Start of Material for this task

Lemma fill_ours_spec k s k' :
  known_ok k -> fill_ours find simple tree_contents fuel old_tips k = Done (s, k') ->
  known_ok k' /\ verified k' = verified k /\ forall x, x ∈ s -> has find old_tips x.
Proof using laws counted.
  intros Hk. unfold fill_ours. destruct (ours k) as [s0|] eqn:Eo.
  - intros [= -> ->]. split; [done|]. split; [done|]. intros x Hx. by eapply (ok_ours _ Hk).
  - intros (s0 & Hs & [= -> <-])%obind_done.
    assert (Hin : forall x, x ∈ s -> has find old_tips x)
      by (intros x Hx; eapply (reachable_set_has find simple tree_contents laws counted); eauto).
    split; [|done]. constructor; cbn; [apply (ok_pushed _ Hk)|apply (ok_boundary _ Hk)|].
    intros s1 x [= <-]. auto.
Qed.

Lemma check_spec n : forall todo k b k',
  known_ok k -> verified_ok k todo ->
  check find simple tree_contents fuel n old_tips todo k = Done (b, k') ->
  known_ok k' /\ (b = true -> verified_ok k' [] /\
    (forall x, x ∈ verified k -> x ∈ verified k') /\ forall x, x ∈ todo -> x ∈ verified k').
Proof using laws counted.
  induction n as [|n IH]; intros todo k b k' Hk Hv; cbn [check]; [done|].
  destruct todo as [|x todo].
  { intros [= <- <-]. split; [done|]. intros _. split; [done|]. split; [done|].
    intros x Hx. by apply not_elem_of_nil in Hx. }
  destruct (bool_decide (x ∈ verified k)) eqn:Ex.
  { apply bool_decide_eq_true in Ex. intros Hc. apply IH in Hc as [Hk' Hb]; [|done|by eapply verified_again].
    split; [done|]. intros Hbt. destruct (Hb Hbt) as (Hv' & Hsub & Htodo). repeat split; [done..|].
    intros y [->|Hy]%elem_of_cons; auto. }
  assert (Hkv : known_ok (verify k x)) by (destruct Hk; by constructor).
  assert (Hnext : forall todo' k1,
    known_ok k1 -> verified k1 = verified (verify k x) -> (forall c, c ∈ todo -> c ∈ todo') ->
    fine x \/ (x ∈ sent /\ forall c, child find x c -> c ∈ todo') ->
    check find simple tree_contents fuel n old_tips todo' k1 = Done (b, k') ->
    known_ok k' /\ (b = true -> verified_ok k' [] /\
      (forall y, y ∈ verified k -> y ∈ verified k') /\ forall y, y ∈ x :: todo -> y ∈ verified k')).
  { intros todo' k1 Hk1 Hvk Hsub Hx Hc. apply IH in Hc as [Hk' Hb]; [|done|].
    - split; [done|]. intros Hbt. destruct (Hb Hbt) as (Hv' & Hvs & Htodo). rewrite Hvk in Hvs.
      unfold verify in Hvs. cbn [verified] in Hvs. repeat split; [done| |].
      + intros y Hy. apply Hvs, elem_of_union. by right.
      + intros y [->|Hy]%elem_of_cons; [|auto]. apply Hvs, elem_of_union. left. by apply elem_of_singleton.
    - intros y Hy. rewrite Hvk in *. by apply (verified_more k x todo todo'). }
  cbn [verify pushed k_boundary]. destruct (bool_decide (x ∈ pushed k)) eqn:Ep.
  - apply bool_decide_eq_true in Ep. rewrite (ok_pushed _ Hk) in Ep. intros (o & _ & Hc)%obind_done.
    eapply Hnext; [| | | |exact Hc]; [done|done| |].
    + intros c Hcc. apply elem_of_app. by right.
    + right. split; [done|]. intros c Hcc. apply elem_of_app. left.
      apply list_elem_of_In, in_rev. rewrite rev_involutive. by apply list_elem_of_In.
  - destruct (bool_decide (x ∈ k_boundary k)) eqn:Eb; cbn [negb].
    + apply bool_decide_eq_true in Eb. apply Hnext; [done|done|done|]. left. by apply (ok_boundary _ Hk).
    + intros ([s k1] & Hf & Hc)%obind_done. cbn [fst snd] in Hc.
      apply (fill_ours_spec _ _ _ Hkv) in Hf as (Hk1 & Hv1 & Hs).
      destruct (bool_decide (x ∈ s)) eqn:Es; cbn [negb] in Hc.
      * apply bool_decide_eq_true in Es. eapply Hnext; [| | | |exact Hc]; [done|done|done|].
        left. by apply has_fine, Hs.
      * injection Hc as <- <-. by split.
Qed.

End of Material for this task

- [What to work on]:
From the line that contains "- apply bool_decide_eq_true" down to the last line of the listing above, repeat each line exactly, and include nothing else.

- [Answer to the problem]:
  - apply bool_decide_eq_true in Ep. rewrite (ok_pushed _ Hk) in Ep. intros (o & _ & Hc)%obind_done.
    eapply Hnext; [| | | |exact Hc]; [done|done| |].
    + intros c Hcc. apply elem_of_app. by right.
    + right. split; [done|]. intros c Hcc. apply elem_of_app. left.
      apply list_elem_of_In, in_rev. rewrite rev_involutive. by apply list_elem_of_In.
  - destruct (bool_decide (x ∈ k_boundary k)) eqn:Eb; cbn [negb].
    + apply bool_decide_eq_true in Eb. apply Hnext; [done|done|done|]. left. by apply (ok_boundary _ Hk).
    + intros ([s k1] & Hf & Hc)%obind_done. cbn [fst snd] in Hc.
      apply (fill_ours_spec _ _ _ Hkv) in Hf as (Hk1 & Hv1 & Hs).
      destruct (bool_decide (x ∈ s)) eqn:Es; cbn [negb] in Hc.
      * apply bool_decide_eq_true in Es. eapply Hnext; [| | | |exact Hc]; [done|done|done|].
        left. by apply has_fine, Hs.
      * injection Hc as <- <-. by split.
Qed.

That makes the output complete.